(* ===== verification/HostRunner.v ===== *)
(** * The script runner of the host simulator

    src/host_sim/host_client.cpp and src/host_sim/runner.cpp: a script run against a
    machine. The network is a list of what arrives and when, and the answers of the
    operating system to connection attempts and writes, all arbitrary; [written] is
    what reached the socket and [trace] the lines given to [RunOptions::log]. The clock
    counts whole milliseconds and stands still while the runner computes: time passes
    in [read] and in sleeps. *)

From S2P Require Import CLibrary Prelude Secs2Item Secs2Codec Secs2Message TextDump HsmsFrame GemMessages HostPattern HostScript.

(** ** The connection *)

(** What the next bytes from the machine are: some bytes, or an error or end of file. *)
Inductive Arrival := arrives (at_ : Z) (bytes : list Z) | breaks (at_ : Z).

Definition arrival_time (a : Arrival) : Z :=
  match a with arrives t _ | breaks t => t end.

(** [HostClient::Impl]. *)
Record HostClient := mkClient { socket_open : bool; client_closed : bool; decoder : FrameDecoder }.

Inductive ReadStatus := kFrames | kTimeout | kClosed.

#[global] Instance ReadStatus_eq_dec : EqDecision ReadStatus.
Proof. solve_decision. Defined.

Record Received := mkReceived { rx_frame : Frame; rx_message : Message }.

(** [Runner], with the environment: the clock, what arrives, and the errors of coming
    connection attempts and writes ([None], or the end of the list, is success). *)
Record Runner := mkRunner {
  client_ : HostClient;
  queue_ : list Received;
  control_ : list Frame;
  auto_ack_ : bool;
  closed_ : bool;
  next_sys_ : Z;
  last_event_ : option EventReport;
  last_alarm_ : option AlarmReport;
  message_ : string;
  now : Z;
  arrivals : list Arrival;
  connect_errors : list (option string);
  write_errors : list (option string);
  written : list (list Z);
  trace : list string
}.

────

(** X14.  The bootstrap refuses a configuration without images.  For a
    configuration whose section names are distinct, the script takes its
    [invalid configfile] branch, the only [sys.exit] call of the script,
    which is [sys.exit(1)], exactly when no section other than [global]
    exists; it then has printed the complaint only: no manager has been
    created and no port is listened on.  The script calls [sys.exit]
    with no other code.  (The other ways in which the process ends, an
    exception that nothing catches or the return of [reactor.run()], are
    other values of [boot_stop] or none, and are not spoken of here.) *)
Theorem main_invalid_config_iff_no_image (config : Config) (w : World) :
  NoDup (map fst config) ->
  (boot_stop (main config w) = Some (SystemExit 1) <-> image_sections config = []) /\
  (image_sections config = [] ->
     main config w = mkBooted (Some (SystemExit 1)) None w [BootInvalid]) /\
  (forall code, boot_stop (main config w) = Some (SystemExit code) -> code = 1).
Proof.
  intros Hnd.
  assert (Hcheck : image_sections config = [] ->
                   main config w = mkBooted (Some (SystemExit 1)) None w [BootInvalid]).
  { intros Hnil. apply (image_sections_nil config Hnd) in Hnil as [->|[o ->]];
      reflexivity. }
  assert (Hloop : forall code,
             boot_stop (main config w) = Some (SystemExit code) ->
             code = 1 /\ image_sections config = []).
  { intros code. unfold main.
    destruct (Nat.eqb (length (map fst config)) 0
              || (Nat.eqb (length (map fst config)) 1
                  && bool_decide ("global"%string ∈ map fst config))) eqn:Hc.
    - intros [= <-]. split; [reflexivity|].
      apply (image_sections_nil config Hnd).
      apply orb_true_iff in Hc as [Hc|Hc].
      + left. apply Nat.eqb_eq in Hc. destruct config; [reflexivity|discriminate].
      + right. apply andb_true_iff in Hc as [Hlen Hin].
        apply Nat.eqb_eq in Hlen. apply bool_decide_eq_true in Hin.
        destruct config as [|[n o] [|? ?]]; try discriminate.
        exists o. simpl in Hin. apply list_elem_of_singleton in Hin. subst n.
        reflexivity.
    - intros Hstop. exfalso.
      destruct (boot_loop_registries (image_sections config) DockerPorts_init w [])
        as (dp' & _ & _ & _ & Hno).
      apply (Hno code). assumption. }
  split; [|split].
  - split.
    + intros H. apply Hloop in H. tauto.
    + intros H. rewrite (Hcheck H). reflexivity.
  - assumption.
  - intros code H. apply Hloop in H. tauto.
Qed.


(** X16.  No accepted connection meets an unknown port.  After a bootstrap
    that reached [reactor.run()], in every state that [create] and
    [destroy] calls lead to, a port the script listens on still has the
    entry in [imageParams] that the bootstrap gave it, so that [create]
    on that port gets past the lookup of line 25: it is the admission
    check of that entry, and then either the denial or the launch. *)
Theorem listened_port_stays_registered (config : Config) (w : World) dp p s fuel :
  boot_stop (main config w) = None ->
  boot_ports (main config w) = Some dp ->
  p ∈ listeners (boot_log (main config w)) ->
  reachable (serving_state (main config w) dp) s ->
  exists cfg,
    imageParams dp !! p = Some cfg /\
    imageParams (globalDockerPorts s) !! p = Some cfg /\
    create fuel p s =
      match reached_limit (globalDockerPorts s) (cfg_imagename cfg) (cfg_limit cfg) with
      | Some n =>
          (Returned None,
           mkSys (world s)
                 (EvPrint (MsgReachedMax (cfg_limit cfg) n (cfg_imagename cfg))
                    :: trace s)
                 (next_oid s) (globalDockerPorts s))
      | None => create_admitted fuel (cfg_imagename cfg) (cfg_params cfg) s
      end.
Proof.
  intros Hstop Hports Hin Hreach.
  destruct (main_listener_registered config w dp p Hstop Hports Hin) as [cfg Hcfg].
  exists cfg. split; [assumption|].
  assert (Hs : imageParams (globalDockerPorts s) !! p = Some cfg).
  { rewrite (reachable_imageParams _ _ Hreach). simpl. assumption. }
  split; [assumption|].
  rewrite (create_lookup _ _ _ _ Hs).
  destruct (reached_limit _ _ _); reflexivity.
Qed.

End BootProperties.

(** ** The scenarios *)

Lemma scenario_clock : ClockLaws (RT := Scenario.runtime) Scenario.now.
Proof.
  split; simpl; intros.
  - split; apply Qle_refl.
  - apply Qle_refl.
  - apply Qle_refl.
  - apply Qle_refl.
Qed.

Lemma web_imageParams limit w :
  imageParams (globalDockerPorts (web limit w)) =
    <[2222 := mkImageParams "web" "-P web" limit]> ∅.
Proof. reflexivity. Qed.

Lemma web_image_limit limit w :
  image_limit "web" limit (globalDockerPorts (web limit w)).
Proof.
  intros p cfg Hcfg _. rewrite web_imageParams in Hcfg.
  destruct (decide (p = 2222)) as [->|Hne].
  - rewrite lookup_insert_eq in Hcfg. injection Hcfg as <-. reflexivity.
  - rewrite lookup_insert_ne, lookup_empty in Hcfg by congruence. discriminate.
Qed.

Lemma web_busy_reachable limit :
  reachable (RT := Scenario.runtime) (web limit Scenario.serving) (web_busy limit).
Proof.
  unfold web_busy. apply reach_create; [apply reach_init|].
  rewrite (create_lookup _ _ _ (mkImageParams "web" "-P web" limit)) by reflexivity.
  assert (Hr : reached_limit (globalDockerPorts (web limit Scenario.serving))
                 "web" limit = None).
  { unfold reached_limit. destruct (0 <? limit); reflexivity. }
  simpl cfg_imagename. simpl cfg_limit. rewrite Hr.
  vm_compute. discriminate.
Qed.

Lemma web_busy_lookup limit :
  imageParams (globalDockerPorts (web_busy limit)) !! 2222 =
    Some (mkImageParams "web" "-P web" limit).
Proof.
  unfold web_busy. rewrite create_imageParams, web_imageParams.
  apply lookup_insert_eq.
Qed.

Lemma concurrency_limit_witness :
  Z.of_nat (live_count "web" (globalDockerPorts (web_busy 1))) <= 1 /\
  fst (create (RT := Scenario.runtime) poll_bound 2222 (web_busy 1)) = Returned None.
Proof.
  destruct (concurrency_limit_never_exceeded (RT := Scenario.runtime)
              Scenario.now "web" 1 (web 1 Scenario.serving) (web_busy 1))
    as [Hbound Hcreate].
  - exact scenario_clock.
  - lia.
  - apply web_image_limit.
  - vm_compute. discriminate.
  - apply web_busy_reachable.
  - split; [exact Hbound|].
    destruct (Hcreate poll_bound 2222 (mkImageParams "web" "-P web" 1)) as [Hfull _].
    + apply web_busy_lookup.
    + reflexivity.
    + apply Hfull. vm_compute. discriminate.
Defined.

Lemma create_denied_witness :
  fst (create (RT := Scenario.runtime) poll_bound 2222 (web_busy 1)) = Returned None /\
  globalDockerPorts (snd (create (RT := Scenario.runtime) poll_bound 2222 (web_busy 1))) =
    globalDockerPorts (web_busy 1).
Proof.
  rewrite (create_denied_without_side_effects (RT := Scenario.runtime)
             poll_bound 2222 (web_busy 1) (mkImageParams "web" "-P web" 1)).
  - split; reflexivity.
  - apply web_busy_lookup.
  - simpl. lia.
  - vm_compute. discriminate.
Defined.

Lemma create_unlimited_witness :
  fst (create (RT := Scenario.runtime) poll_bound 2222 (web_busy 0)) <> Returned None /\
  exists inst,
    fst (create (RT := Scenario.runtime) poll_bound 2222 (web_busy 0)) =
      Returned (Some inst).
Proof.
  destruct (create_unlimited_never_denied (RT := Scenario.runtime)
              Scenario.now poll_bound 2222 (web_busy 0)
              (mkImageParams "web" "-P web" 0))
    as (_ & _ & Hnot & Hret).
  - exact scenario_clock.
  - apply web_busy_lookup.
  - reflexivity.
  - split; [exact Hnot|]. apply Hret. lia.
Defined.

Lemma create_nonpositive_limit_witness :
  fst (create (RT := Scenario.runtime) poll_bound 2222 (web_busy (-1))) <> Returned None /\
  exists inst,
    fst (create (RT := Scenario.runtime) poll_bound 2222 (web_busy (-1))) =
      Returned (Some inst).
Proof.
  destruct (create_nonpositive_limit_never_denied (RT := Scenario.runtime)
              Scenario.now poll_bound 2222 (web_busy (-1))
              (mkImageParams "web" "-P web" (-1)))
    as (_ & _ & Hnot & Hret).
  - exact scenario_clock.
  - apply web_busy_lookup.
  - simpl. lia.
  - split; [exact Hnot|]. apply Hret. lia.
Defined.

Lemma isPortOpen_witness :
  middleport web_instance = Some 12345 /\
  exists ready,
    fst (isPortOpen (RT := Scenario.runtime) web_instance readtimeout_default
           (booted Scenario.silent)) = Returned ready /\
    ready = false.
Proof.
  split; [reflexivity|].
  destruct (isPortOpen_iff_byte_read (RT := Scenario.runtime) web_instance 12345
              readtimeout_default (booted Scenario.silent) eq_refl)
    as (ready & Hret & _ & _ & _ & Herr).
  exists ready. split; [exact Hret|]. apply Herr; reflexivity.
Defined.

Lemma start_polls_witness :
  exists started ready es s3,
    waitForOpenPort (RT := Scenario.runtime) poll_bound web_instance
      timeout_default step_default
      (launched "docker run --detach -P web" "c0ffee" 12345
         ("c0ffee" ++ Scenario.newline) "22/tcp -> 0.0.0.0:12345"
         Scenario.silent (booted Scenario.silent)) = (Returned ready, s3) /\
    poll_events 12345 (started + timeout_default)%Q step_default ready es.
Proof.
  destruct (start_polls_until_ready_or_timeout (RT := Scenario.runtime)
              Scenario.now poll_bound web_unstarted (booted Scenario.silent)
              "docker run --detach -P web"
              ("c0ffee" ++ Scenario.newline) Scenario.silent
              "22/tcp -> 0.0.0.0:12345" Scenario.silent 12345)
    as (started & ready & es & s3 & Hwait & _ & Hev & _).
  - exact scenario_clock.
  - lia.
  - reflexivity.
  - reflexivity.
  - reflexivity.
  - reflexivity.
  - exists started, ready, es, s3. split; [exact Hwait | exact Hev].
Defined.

────

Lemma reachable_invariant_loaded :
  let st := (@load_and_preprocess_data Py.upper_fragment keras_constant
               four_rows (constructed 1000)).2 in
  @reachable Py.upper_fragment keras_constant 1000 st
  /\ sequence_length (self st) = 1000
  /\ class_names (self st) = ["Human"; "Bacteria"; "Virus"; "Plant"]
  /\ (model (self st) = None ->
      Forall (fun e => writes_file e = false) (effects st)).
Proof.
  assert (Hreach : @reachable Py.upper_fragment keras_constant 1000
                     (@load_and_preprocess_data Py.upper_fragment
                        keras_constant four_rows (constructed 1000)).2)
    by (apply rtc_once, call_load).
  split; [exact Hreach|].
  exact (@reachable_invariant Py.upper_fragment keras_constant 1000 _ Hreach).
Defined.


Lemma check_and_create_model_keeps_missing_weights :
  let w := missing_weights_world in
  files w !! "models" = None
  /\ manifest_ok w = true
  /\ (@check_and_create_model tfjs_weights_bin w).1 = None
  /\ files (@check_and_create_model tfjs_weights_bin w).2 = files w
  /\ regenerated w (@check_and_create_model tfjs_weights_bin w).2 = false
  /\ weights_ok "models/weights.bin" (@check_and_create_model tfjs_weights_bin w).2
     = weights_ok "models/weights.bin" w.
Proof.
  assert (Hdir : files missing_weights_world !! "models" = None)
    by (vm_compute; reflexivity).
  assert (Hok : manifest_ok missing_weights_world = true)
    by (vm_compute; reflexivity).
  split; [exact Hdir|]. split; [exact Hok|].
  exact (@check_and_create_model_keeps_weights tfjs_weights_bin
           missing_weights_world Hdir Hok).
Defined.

────

Your instructions:
What are the lines, exactly as written above, from the line with "(* ===== verification/HostRunner.v ===== *)" to the line with "what reached the", both included? Output only those.

Output of the task:
(* ===== verification/HostRunner.v ===== *)
(** * The script runner of the host simulator

    src/host_sim/host_client.cpp and src/host_sim/runner.cpp: a script run against a
    machine. The network is a list of what arrives and when, and the answers of the
    operating system to connection attempts and writes, all arbitrary; [written] is
    what reached the socket and [trace] the lines given to [RunOptions::log]. The clock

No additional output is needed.